Network Diagnostics

Diagnosing IPv6 WebRTC Across Routes, DNS, and Firewalls

Diagnose global, temporary, and ULA addresses, NAT64, Happy Eyeballs, AAAA, and UDP firewalls so broken IPv6 cannot stall dual-stack WebRTC.

Before shipping it, separate protocol facts, product promises, and operating cost. Mixing those layers produces confident but incorrect decisions. An IPv6 address may lack a default route or inbound UDP permission. ICE checks v4 and v6 in parallel; the app should not wait merely because an address exists.

Network diagnostics separates observed facts from inference. Candidate type, selected route, and stage timing describe connectivity; complete IP addresses or one probe are unnecessary and insufficient evidence.

The parts that make the design practical

This capability crosses clients, networks, and servers, so a local optimization can create a system failure. Decisions must constrain both endpoints, persisted truth, and operating budgets together.

  • TURN hosts provide A and AAAA with real dual-stack listeners and matching relay firewalls; diagnostics separate candidate family, selected pair, and DNS results.
  • Bound every input by size, count, and time, returning a stable actionable error code when a budget is exceeded.
  • Ship conservative defaults, server-side ceilings, and a rollout switch instead of trusting browser-provided numbers as resource budgets.

The delivery standard for Diagnosing IPv6 WebRTC Across Routes, DNS, and Firewalls is a usable normal path, convergent failures, bounded resources, and a state users can understand. The result is a production capability that can be explained, degraded safely, and rolled back—not a demo that works once.

Keep false assumptions out of production

An abnormal path is more than an error banner. It decides how in-flight work stops, how the peer learns the outcome, what residue remains, and whether the next operation inherits it.

  • AAAA pointing to a non-listener delays TLS, while logging full IPv6 addresses leaks network data and raises cardinality.
  • Refresh and network change start two recovery paths, and duplicate side effects look like two genuine user actions.
  • Without backpressure or quota, a slow consumer raises memory, queue depth, and tail latency until unrelated users are affected.

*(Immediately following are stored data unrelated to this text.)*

(** * cloud-monte-carlo: the simulation engine and the file-backed job store

    A shallow embedding of [app/simulation.py], [app/utils.py] and
    [app/app.py].

    Conventions of the embedding.
    - Python [int] is [Z]. A Python [float] that the code only computes
      from finite values is an exact rational [Q]; one that can be an
      infinity or NaN is an extended value [xfloat] (a rational, an
      infinity or NaN): the thickness, the path lengths, which the code
      fills with [np.inf] when the attenuation coefficient is not positive,
      and the histogram edges. The numpy operations follow the IEEE rules
      for the special values, and the product [thickness * 2] overflows to
      an infinity beyond the largest double. The rounding of finite values
      is not part of the embedding.
    - Exceptions are an explicit outcome [Raise e]; every call of the
      random generator is recorded in a log, so that "nothing was sampled"
      is a statement about the log.
    - What the process reads from its surroundings (the clock, the entropy
      pool of the operating system, the number of CPUs) is an explicit
      [env] argument.
    - The four directories under [data/] are finite maps from job id to
      file contents. A file holds the object that was written, or the
      cut-off text that a write leaves when it fails after opening the
      file.
    - The request threads and the worker thread interleave between file
      operations: each [write_json], [read_json], [os.rename] and
      [os.remove] is one step, and a request can be overtaken between its
      two writes. *)

From Stdlib Require Import ZArith QArith Qround Qminmax List Lia Bool Lqa Ascii.
From stdpp Require Import gmap strings list.
Import ListNotations.

Local Open Scope Z_scope.

(** ** Extended floating-point values *)

Module XFloat.

Inductive xfloat : Type :=
  | Fin (q : Q)
  | PInf
  | NInf
  | NaN.

Definition is_nan (x : xfloat) : bool :=
  match x with NaN => true | _ => false end.

Definition is_fin (x : xfloat) : bool :=
  match x with Fin _ => true | _ => false end.

Definition Qltb (a b : Q) : bool := negb (Qle_bool b a).

(** Sign of a value that is not NaN: [Lt], [Eq] or [Gt]. *)
Definition xsign (x : xfloat) : comparison :=
  match x with
  | Fin q => Qcompare q 0
  | PInf => Gt
  | NInf => Lt
  | NaN => Eq
  end.

Definition xneg (x : xfloat) : xfloat :=
  match x with
  | Fin q => Fin (- q)
  | PInf => NInf
  | NInf => PInf
  | NaN => NaN
  end.

Definition xadd (x y : xfloat) : xfloat :=
  match x, y with
  | NaN, _ | _, NaN => NaN
  | Fin a, Fin b => Fin (a + b)
  | PInf, NInf | NInf, PInf => NaN
  | PInf, _ | _, PInf => PInf
  | NInf, _ | _, NInf => NInf
  end.

Definition xsub (x y : xfloat) : xfloat := xadd x (xneg y).

(** The product of two values of which one at least is infinite. *)
Definition inf_of_signs (s t : comparison) : xfloat :=
  match s, t with
  | Eq, _ | _, Eq => NaN
  | Gt, Gt | Lt, Lt => PInf
  | _, _ => NInf
  end.

Definition xmul (x y : xfloat) : xfloat :=
  match x, y with
  | NaN, _ | _, NaN => NaN
  | Fin a, Fin b => Fin (a * b)
  | _, _ => inf_of_signs (xsign x) (xsign y)
  end.

(** numpy's true division of scalars: a zero divisor gives an infinity or
    NaN, it does not raise. *)
Definition xdiv (x y : xfloat) : xfloat :=
  match x, y with
  | NaN, _ | _, NaN => NaN
  | Fin a, Fin b =>
      if Qeq_bool b 0 then inf_of_signs (Qcompare a 0) Gt else Fin (a / b)
  | Fin _, _ => Fin 0
  | _, Fin b => if Qeq_bool b 0 then x else inf_of_signs (xsign x) (Qcompare b 0)
  | _, _ => NaN
  end.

What the release gate should inspect

Build golden cases from known inputs and controlled faults, then align production metrics with those results. Verification extends to production only when signals detect the same degradation early.

  1. Run connect and TURN on dual stack, v6-only, NAT64, bad AAAA, blocked v6 UDP, and rotating temporary addresses; verify recovery and private diagnostics.
  2. Race refresh, cancel, timeout, and remote completion in one scheduling window; assert one terminal state and one side effect.
  3. Before release, record success rate, p50/p95/p99 latency, error classes, and resource high-water marks with explicit rollback thresholds.

The result must be correct, recoverable, and explainable. If any part depends on refreshing the page or an engineer guessing, the protocol loop remains incomplete.